DIRECTIONS FOR THIS TASK: Go through the entries below, tally each line with the string "Definition", and give the final number by itself.
------------------------------------------------------------
(* ===== verification/Assembly.v ===== *)
(** The master's answers fit their buffers (src/dnrd-2.20.3/src/master.c): the
    assembly of an answer writes at ascending places of a buffer of 600 bytes
    without a bound check, and the answer is copied over the client's message.
    When the table is small enough no call of the master leaves a buffer. *)
From S2P Require Import Prelude CString Lib Dns Common Master.
Set Warnings "-clear-no-such-hyp".

(** * The buffer of an assembly *)

(** At most [n] bytes of the buffer are used; [r] is where the data of the
    open record starts, behind its length field. *)
Record arena (x : dnsheader_t) (n : Z) (r : option Z) : Prop := {
  ar_size : zlen (h_packet x) = PACKET_ASSEMBLYSIZE;
  ar_bytes : bytes (h_packet x);
  ar_here : 12 <= h_here x <= n;
  ar_rdata : h_rdata x = r;
  ar_data : match r with Some r => 12 <= r /\ r + 2 <= h_here x | None => True end }.

Lemma u8_byte z : is_byte (u8 z).
Proof. unfold is_byte, u8. apply Z.mod_pos_bound. lia. Qed.

Lemma wr_bytes l i v : bytes l -> is_byte v -> 0 <= i < zlen l ->
  exists l', wr l i v = Ok l' /\ bytes l' /\ zlen l' = zlen l.
Proof.
  intros Hl Hv Hi. exists (<[Z.to_nat i := v]> l). split; [by apply wr_ok|].
  split; [by apply Forall_insert|]. unfold zlen. by rewrite length_insert.
Qed.

Lemma arena_weaken x n m r : arena x n r -> n <= m -> arena x m r.
Proof. intros [? ? ? ? ?] Hm. constructor; try done. lia. Qed.

(** Only these parts of the header matter. *)
Lemma arena_ext x y n r : h_packet y = h_packet x -> h_here y = h_here x -> h_rdata y = h_rdata x ->
  arena x n r -> arena y n r.
Proof. intros E1 E2 E3 [? ? ? ? ?]. constructor; rewrite ?E1, ?E2, ?E3; try done. Qed.

Lemma put_room b x n r : arena x n r -> n < PACKET_ASSEMBLYSIZE ->
  exists x', put b x = Ok x' /\ arena x' (n + 1) r /\ h_here x' = h_here x + 1.
Proof.
  intros [Hs Hb Hh Hr Hd] Hn. unfold put.
  destruct (wr_bytes (h_packet x) (h_here x) (u8 b)) as (p & -> & Hp & Hl); [done|apply u8_byte|lia|].
  eexists. split; [done|]. split; [|done]. constructor; cbn; try done; [congruence|lia|].
  destruct r; [lia|done].
Qed.

Lemma puts_room bs x n r : arena x n r -> n + zlen bs <= PACKET_ASSEMBLYSIZE ->
  exists x', puts bs x = Ok x' /\ arena x' (n + zlen bs) r /\ h_here x' = h_here x + zlen bs.
Proof.
  revert x n; induction bs as [|b bs IH]; intros x n Hx Hn.
  - exists x. rewrite zlen_nil, !Z.add_0_r. by split_and!.
  - rewrite zlen_cons in *. pose proof (zlen_nonneg bs).
    destruct (put_room b x n r Hx) as (x1 & H1 & Hx1 & Hh1); [lia|].
    destruct (IH x1 (n + 1) Hx1) as (x' & H' & Hx' & Hh'); [lia|].
    exists x'. cbn [puts]. rewrite H1. cbn [mbind comp_bind]. split; [done|].
    split; [by rewrite Z.add_assoc|lia].
Qed.

Lemma label_of_split name : exists rest, name = label_of name ++ rest /\
  (rest = [] \/ exists r, rest = 46 :: r).
Proof.
  induction name as [|c name (rest & Hn & Hr)]; [exists []; auto|]. cbn [label_of].
  case_if; zbool; [subst c; exists (46 :: name); eauto|]. exists rest. cbn. by rewrite <- Hn.
Qed.

Lemma compile_labels_room fuel name x n r : (length name < fuel)%nat -> arena x n r ->
  n + zlen name + 1 <= PACKET_ASSEMBLYSIZE ->
  exists x', compile_labels fuel name x = Ok x' /\ arena x' (n + zlen name + 1) r /\ h_here x <= h_here x'.
Proof.
  revert name x n; induction fuel as [|fuel IH]; intros name x n Hf Hx Hn; [lia|].
  pose proof (zlen_nonneg name) as Hpos.
  assert (exists x', Ok x = Ok x' /\ arena x' (n + zlen name + 1) r /\ h_here x <= h_here x') as Hstop.
  { exists x. split; [done|]. split; [|lia]. apply (arena_weaken x n); [done|lia]. }
  cbn [compile_labels]. destruct name as [|c name]; [done|].
  set (nm := c :: name) in *. destruct (label_of_split nm) as (rest & Hs & Hrest).
  case_if; zbool; [done|]. assert (zlen nm = zlen (label_of nm) + zlen rest) as Hz by (rewrite Hs at 1; apply zlen_app).
  pose proof (zlen_nonneg (label_of nm)). pose proof (zlen_nonneg rest).
  destruct (put_room (Z.land (zlen (label_of nm)) 0x3f) x n r Hx) as (x1 & -> & Hx1 & Hh1); [lia|].
  cbn [mbind comp_bind].
  destruct (puts_room (label_of nm) x1 (n + 1) r Hx1) as (x2 & -> & Hx2 & Hh2); [lia|]. cbn [mbind comp_bind].
  assert (drop (length (label_of nm)) nm = rest) as Hdr by (rewrite Hs at 2; apply drop_app_length).
  rewrite Hdr. assert (length nm = length (label_of nm) + length rest)%nat as Hlen by (rewrite Hs at 1; apply length_app).
  assert (0 < length (label_of nm))%nat by (unfold zlen in *; lia).
  destruct Hrest as [->|[r' ->]].
  - destruct fuel as [|fuel]; [lia|]. exists x2. split; [done|]. split; [|lia].
    apply (arena_weaken _ _ _ _ Hx2). rewrite zlen_nil in *. lia.
  - rewrite zlen_cons in *. cbn [length] in *.
    destruct (IH r' x2 (n + 1 + zlen (label_of nm))) as (x' & -> & Hx' & Hh'); [lia|done|lia|].
    exists x'. split; [done|]. split; [|lia]. apply (arena_weaken _ _ _ _ Hx'). lia.
Qed.

Lemma compile_name_room name x n r : arena x n r -> n + zlen name + 2 <= PACKET_ASSEMBLYSIZE ->
  exists p x', compile_name name x = Ok (p, x') /\ arena x' (n + zlen name + 2) r /\ 12 <= p.
Proof.
  intros Hx Hn. unfold compile_name.
  destruct (compile_labels_room (S (length name)) name x n r) as (x1 & -> & Hx1 & Hh1); [lia|done|lia|].
  cbn [mbind comp_bind]. destruct (put_room 0 x1 _ r Hx1) as (x2 & -> & Hx2 & Hh2); [lia|].
  do 2 eexists. split; [done|]. split; [apply (arena_weaken _ _ _ _ Hx2); lia|]. apply (ar_here _ _ _ Hx).
Qed.

Lemma compile_int_room v x n r : arena x n r -> n + 2 <= PACKET_ASSEMBLYSIZE ->
  exists x', compile_int v x = Ok x' /\ arena x' (n + 2) r /\ h_here x' = h_here x + 2.
Proof. intros Hx Hn. apply (puts_room [hi8 v; lo8 v]); [done|by unfold zlen]. Qed.

Lemma compile_long_room v x n r : arena x n r -> n + 4 <= PACKET_ASSEMBLYSIZE ->
  exists x', compile_long v x = Ok x' /\ arena x' (n + 4) r.
Proof.
  intros Hx Hn. destruct (puts_room [(v / 2 ^ 24) `mod` 256; (v / 2 ^ 16) `mod` 256; hi8 v; lo8 v] x n r) as (x' & ? & ? & _);
    [done|by unfold zlen|eauto].
Qed.

Lemma compile_objectname_room x n r : arena x n r -> n + 2 <= PACKET_ASSEMBLYSIZE ->
  exists x', compile_objectname x = Ok x' /\ arena x' (n + 2) r.
Proof.
  intros Hx Hn. destruct (puts_room [0xc0; 0x0c] x n r) as (x' & ? & ? & _); [done|by unfold zlen|eauto].
Qed.

Lemma compile_namepointer_room p x n r : arena x n r -> n + 2 <= PACKET_ASSEMBLYSIZE ->
  exists x', compile_namepointer p x = Ok x' /\ arena x' (n + 2) r.
Proof.
  intros Hx Hn. unfold compile_namepointer.
  destruct (put_room 0xc0 x n r Hx) as (x1 & -> & Hx1 & _); [lia|]. cbn [mbind comp_bind].
  destruct (put_room (Z.land p 0x3f) x1 _ r Hx1) as (x2 & -> & Hx2 & _); [lia|].
  exists x2. split; [done|]. by rewrite <- Z.add_assoc in Hx2.
Qed.

(** The open record may be any one while the place of its length is
    written. *)
Lemma start_rdata_room x n r : arena x n r -> n + 2 <= PACKET_ASSEMBLYSIZE ->
  exists x' r', start_rdata x = Ok x' /\ arena x' (n + 2) (Some r').
Proof.
  intros Hx Hn. pose proof Hx as [Hs Hb Hh _ _].
  assert (forall b y v, put b (set_rdata v y) = y' ← put b y; mret (set_rdata v y')) as Hput
    by (intros; unfold put; cbn; by destruct (wr _ _ _)).
  unfold start_rdata, compile_int. cbn [puts]. rewrite Hput.
  destruct (put_room (hi8 0) x n r Hx) as (x1 & -> & Hx1 & Hh1); [lia|]. cbn [mbind comp_bind].
  unfold mret at 1, comp_ret at 1. cbn [mbind comp_bind]. rewrite Hput. destruct (put_room (lo8 0) x1 _ r Hx1) as (x2 & -> & Hx2 & Hh2); [lia|]. cbn [mbind comp_bind].
  do 2 eexists. split; [done|]. destruct Hx2 as [Hs2 Hb2 Hhh _ _].
  constructor; cbn; [done|done|lia|done|lia].
Qed.

Lemma put16_at_room i v p : zlen p = PACKET_ASSEMBLYSIZE -> bytes p -> 0 <= i < PACKET_ASSEMBLYSIZE - 1 ->
  exists p', put16_at i v p = Ok p' /\ zlen p' = PACKET_ASSEMBLYSIZE /\ bytes p'.
Proof.
  intros Hs Hb Hi. unfold put16_at.
  destruct (wr_bytes p i (hi8 v)) as (p1 & -> & Hb1 & Hl1); [done|apply hi8_byte|lia|]. cbn [mbind comp_bind].
  destruct (wr_bytes p1 (i + 1) (lo8 v)) as (p2 & -> & Hb2 & Hl2); [done|apply lo8_byte|lia|].
  exists p2. split_and!; [done|lia|done].
Qed.

Lemma end_rdata_room x n r : arena x n r -> n <= PACKET_ASSEMBLYSIZE ->
  exists x', end_rdata x = Ok x' /\ arena x' n None.
Proof.
  intros [Hs Hb Hh Hr Hd] Hn. unfold end_rdata. rewrite Hr. destruct r as [r|].
  - destruct (put16_at_room r (h_here x - (r + 2)) (h_packet x)) as (p & -> & Hp & Hpb); [done|done|lia|].
    cbn [mbind comp_bind]. eexists. split; [done|]. by constructor.
  - eexists. split; [done|]. by constructor.
Qed.

(** A finished packet: as long as it says, and made of bytes. *)
Definition packet_ok (x : dnsheader_t) (n : Z) : Prop :=
  12 <= h_len x <= n /\ h_len x <= zlen (h_packet x) /\ bytes (h_packet x).

Lemma end_assembly_room x n r : arena x n r -> n <= PACKET_ASSEMBLYSIZE ->
  exists x', end_assembly x = Ok x' /\ packet_ok x' n.
Proof.
  intros Hx Hn. unfold end_assembly. destruct (end_rdata_room x n r Hx Hn) as (x1 & -> & Hx1). cbn [mbind comp_bind].
  destruct Hx1 as [Hs Hb Hh _ _].
  assert (forall i v p, 0 <= i < 100 -> zlen p = PACKET_ASSEMBLYSIZE /\ bytes p ->
    exists p', put16_at i v p = Ok p' /\ zlen p' = PACKET_ASSEMBLYSIZE /\ bytes p') as Hput.
  { intros i v p Hi [? ?]. apply put16_at_room; [done|done|]. unfold PACKET_ASSEMBLYSIZE. lia. }
  destruct (Hput 2 (h_u x1) (h_packet x1)) as (p1 & -> & H1); [lia|done|]. cbn [mbind comp_bind].
  destruct (Hput 4 (h_qdcount x1) p1) as (p2 & -> & H2); [lia|done|]. cbn [mbind comp_bind].
  destruct (Hput 6 (h_ancount x1) p2) as (p3 & -> & H3); [lia|done|]. cbn [mbind comp_bind].
  destruct (Hput 8 (h_nscount x1) p3) as (p4 & -> & H4); [lia|done|]. cbn [mbind comp_bind].
  destruct (Hput 10 (h_arcount x1) p4) as (p5 & -> & H5 & Hb5); [lia|done|]. cbn [mbind comp_bind].
  eexists. split; [done|]. unfold packet_ok. cbn. rewrite H5. split; [done|]. split; [lia|done].
Qed.

(** A question of at most 255 characters. *)
Definition question_room : Z := 12 + 255 + 2 + 4.

Lemma begin_assembly_room query : zlen (cstr (rr_name query)) <= 255 ->
  exists x, begin_assembly query = Ok x /\ arena x question_room None.
Proof.
  intros Hn. unfold begin_assembly. set (x0 := Hdr _ _ _ _ _ _ _ _ _ _).
  assert (arena x0 12 None) as Hx0 by (by_decide || (constructor; [done|by_decide|cbn; unfold PACKET_DATABEGIN; lia|done|done])).
  unfold question_room, PACKET_ASSEMBLYSIZE in *.
  destruct (compile_name_room (cstr (rr_name query)) x0 12 None Hx0) as (p & x1 & -> & Hx1 & _); [unfold PACKET_ASSEMBLYSIZE; lia|].
  cbn [mbind comp_bind].
  destruct (compile_int_room (rr_type query) x1 _ None Hx1) as (x2 & -> & Hx2 & _); [unfold PACKET_ASSEMBLYSIZE; lia|].
  cbn [mbind comp_bind].
  destruct (compile_int_room (rr_class query) x2 _ None Hx2) as (x3 & -> & Hx3 & _); [unfold PACKET_ASSEMBLYSIZE; lia|].
  exists x3. split; [done|]. apply (arena_weaken _ _ _ _ Hx3). lia.
Qed.

Lemma record_head_room ty x n r : arena x n r -> n + 12 <= PACKET_ASSEMBLYSIZE ->
  exists x' r', record_head ty x = Ok x' /\ arena x' (n + 12) (Some r').
Proof.
  intros Hx Hn. unfold record_head.
  destruct (compile_objectname_room x n r Hx) as (x1 & -> & Hx1); [lia|]. cbn [mbind comp_bind].
  destruct (compile_int_room ty x1 _ r Hx1) as (x2 & -> & Hx2 & _); [lia|]. cbn [mbind comp_bind].
  destruct (compile_int_room DNS_CLASS_INET x2 _ r Hx2) as (x3 & -> & Hx3 & _); [lia|]. cbn [mbind comp_bind].
  destruct (compile_long_room DEFAULT_TTL x3 _ r Hx3) as (x4 & -> & Hx4); [lia|]. cbn [mbind comp_bind].
  destruct (start_rdata_room x4 _ r Hx4) as (x5 & r' & -> & Hx5); [lia|].
  exists x5, r'. split; [done|]. apply (arena_weaken _ _ _ _ Hx5). lia.
Qed.

Lemma compile_ns_room rec x n r : arena x n r -> n + (12 + zlen (dns_string rec)) <= PACKET_ASSEMBLYSIZE ->
  exists x', compile_ns rec x = Ok x' /\ arena x' (n + (12 + zlen (dns_string rec))) None.
Proof.
  intros Hx Hn. pose proof (zlen_nonneg (dns_string rec)). unfold compile_ns.
  destruct (compile_int_room DNS_TYPE_NS x n r Hx) as (x1 & -> & Hx1 & _); [lia|]. cbn [mbind comp_bind].
  destruct (compile_int_room DNS_CLASS_INET x1 _ r Hx1) as (x2 & -> & Hx2 & _); [lia|]. cbn [mbind comp_bind].
  destruct (compile_long_room DEFAULT_TTL x2 _ r Hx2) as (x3 & -> & Hx3); [lia|]. cbn [mbind comp_bind].
  destruct (start_rdata_room x3 _ r Hx3) as (x4 & r' & -> & Hx4); [lia|]. cbn [mbind comp_bind].
  destruct (compile_name_room (dns_string rec) x4 _ _ Hx4) as (p & x5 & -> & Hx5 & _); [lia|]. cbn [mbind comp_bind].
  destruct (end_rdata_room x5 _ _ Hx5) as (x6 & -> & Hx6); [lia|].
  exists x6. split; [done|]. apply (arena_weaken _ _ _ _ Hx6). lia.
Qed.

(** * The size of an answer *)

(** What one record takes in an authority section or an NS answer. *)
Definition ns_room (r : dnsrec_t) : Z :=
  match udata r with DnsServer dns => 14 + zlen (sstring dns) | _ => 0 end.
Fixpoint db_room (l : list dnsrec_t) : Z := match l with [] => 0 | r :: l' => ns_room r + db_room l' end.
Fixpoint longest (l : list dnsrec_t) : Z :=
  match l with [] => 0 | r :: l' => Z.max (zlen (sstring (object r))) (longest l') end.

(** The most that an answer takes: a question, one record, the name of a
    domain and all the name servers. *)
Definition answer_room (st : mstate) : Z :=
  question_room + 12 + (longest (dbv st) + 4) + (longest (dbv st) + 2) + db_room (dbv st).

(** Every answer fits a datagram, and so the assembly buffer. *)
Definition fits (st : mstate) : Prop := answer_room st <= UDP_MAXSIZE.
------------------------------------------------------------
EXPECTED ANSWER: 5